The response must contain every line below in which "reflect" appears.

━━━━

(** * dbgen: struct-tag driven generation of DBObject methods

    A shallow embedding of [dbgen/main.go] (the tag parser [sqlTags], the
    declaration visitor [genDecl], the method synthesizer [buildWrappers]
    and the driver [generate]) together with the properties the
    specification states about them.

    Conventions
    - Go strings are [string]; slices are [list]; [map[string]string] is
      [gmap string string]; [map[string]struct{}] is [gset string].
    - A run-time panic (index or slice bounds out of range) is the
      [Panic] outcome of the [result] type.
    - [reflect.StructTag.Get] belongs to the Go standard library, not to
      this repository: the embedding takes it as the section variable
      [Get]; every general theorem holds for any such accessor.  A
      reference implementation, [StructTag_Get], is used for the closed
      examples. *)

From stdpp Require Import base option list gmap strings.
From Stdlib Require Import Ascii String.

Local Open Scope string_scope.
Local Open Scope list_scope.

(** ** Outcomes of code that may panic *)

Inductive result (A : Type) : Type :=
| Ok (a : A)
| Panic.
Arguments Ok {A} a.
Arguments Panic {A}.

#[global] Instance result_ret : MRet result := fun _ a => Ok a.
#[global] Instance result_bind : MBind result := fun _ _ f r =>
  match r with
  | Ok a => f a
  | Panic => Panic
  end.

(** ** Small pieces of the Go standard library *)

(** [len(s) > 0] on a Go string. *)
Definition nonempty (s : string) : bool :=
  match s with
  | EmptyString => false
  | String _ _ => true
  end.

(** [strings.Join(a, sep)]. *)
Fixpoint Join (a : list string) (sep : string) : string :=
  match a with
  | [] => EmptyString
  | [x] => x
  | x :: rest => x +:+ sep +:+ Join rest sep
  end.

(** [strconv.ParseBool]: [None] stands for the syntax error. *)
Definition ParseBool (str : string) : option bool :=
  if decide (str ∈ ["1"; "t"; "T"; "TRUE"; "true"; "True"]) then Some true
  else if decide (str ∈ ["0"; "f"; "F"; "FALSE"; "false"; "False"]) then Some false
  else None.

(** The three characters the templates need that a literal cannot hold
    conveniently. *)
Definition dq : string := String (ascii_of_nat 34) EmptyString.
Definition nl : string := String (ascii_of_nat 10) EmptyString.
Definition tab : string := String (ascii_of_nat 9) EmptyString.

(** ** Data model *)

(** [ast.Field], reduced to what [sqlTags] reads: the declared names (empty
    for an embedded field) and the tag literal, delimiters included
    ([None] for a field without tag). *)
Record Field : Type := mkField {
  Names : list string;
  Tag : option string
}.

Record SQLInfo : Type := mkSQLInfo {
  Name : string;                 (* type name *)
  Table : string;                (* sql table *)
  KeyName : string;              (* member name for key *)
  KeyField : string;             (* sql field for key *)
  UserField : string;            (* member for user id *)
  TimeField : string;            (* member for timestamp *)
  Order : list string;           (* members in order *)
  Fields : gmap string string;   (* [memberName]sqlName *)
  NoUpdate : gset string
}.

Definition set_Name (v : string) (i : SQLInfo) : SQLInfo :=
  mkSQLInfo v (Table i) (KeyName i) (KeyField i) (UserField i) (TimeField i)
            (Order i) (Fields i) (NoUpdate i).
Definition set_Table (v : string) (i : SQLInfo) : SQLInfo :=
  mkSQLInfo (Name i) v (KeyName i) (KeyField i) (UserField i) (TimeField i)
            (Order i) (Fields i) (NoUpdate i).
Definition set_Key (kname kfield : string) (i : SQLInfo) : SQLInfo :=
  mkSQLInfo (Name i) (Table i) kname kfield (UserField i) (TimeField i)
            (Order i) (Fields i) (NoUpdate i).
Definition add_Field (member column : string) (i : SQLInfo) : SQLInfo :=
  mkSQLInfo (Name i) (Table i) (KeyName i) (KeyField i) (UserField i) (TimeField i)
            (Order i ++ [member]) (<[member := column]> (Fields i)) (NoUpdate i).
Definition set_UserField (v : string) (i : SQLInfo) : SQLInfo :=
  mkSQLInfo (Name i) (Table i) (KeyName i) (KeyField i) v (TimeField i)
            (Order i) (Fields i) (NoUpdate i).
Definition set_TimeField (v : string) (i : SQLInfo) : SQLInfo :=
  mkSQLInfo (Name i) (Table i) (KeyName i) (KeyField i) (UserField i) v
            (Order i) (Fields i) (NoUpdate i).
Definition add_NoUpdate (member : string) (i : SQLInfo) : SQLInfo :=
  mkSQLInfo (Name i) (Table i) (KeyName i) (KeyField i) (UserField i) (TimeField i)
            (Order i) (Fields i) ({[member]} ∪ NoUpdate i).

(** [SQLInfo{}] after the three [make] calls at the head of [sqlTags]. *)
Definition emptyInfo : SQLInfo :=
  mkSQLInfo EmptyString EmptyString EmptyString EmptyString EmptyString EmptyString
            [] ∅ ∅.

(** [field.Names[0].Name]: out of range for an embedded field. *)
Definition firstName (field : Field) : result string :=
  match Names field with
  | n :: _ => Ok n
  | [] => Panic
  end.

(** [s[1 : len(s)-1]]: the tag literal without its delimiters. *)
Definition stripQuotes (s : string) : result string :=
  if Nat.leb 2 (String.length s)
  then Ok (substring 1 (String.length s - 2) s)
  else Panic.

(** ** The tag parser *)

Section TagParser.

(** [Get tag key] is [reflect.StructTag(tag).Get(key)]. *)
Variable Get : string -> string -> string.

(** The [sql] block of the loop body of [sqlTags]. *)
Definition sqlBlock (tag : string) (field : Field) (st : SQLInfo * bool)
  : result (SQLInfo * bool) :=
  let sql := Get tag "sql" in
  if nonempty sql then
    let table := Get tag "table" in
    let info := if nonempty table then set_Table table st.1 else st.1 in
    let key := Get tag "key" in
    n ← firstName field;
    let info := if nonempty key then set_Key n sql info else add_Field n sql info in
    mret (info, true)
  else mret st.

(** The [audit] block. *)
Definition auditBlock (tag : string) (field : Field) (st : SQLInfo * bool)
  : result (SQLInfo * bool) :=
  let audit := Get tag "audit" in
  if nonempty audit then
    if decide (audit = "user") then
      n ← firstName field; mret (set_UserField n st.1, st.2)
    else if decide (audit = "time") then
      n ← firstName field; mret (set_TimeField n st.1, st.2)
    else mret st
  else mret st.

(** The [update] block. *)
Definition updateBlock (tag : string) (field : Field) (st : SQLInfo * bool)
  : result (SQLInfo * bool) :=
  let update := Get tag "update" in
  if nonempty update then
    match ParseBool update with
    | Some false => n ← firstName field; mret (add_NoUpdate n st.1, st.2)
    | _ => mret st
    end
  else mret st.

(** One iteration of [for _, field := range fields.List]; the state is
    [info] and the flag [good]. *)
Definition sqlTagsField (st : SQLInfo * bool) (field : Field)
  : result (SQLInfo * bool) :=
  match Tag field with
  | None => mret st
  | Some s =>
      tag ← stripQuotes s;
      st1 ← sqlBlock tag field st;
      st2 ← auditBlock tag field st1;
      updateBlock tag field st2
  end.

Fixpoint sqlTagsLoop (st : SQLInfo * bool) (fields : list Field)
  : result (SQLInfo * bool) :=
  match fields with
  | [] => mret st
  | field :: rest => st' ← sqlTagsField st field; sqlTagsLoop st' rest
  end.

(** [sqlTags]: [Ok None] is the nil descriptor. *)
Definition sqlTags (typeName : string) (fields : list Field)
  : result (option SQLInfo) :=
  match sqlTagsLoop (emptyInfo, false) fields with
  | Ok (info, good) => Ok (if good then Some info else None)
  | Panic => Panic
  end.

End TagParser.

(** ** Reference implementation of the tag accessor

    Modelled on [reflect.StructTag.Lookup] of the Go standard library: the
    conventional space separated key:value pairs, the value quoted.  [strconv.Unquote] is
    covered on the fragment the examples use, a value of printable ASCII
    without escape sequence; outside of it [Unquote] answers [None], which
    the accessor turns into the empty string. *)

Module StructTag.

━━━━

Task response:
    - [reflect.StructTag.Get] belongs to the Go standard library, not to
(** [Get tag key] is [reflect.StructTag(tag).Get(key)]. *)
    Modelled on [reflect.StructTag.Lookup] of the Go standard library: the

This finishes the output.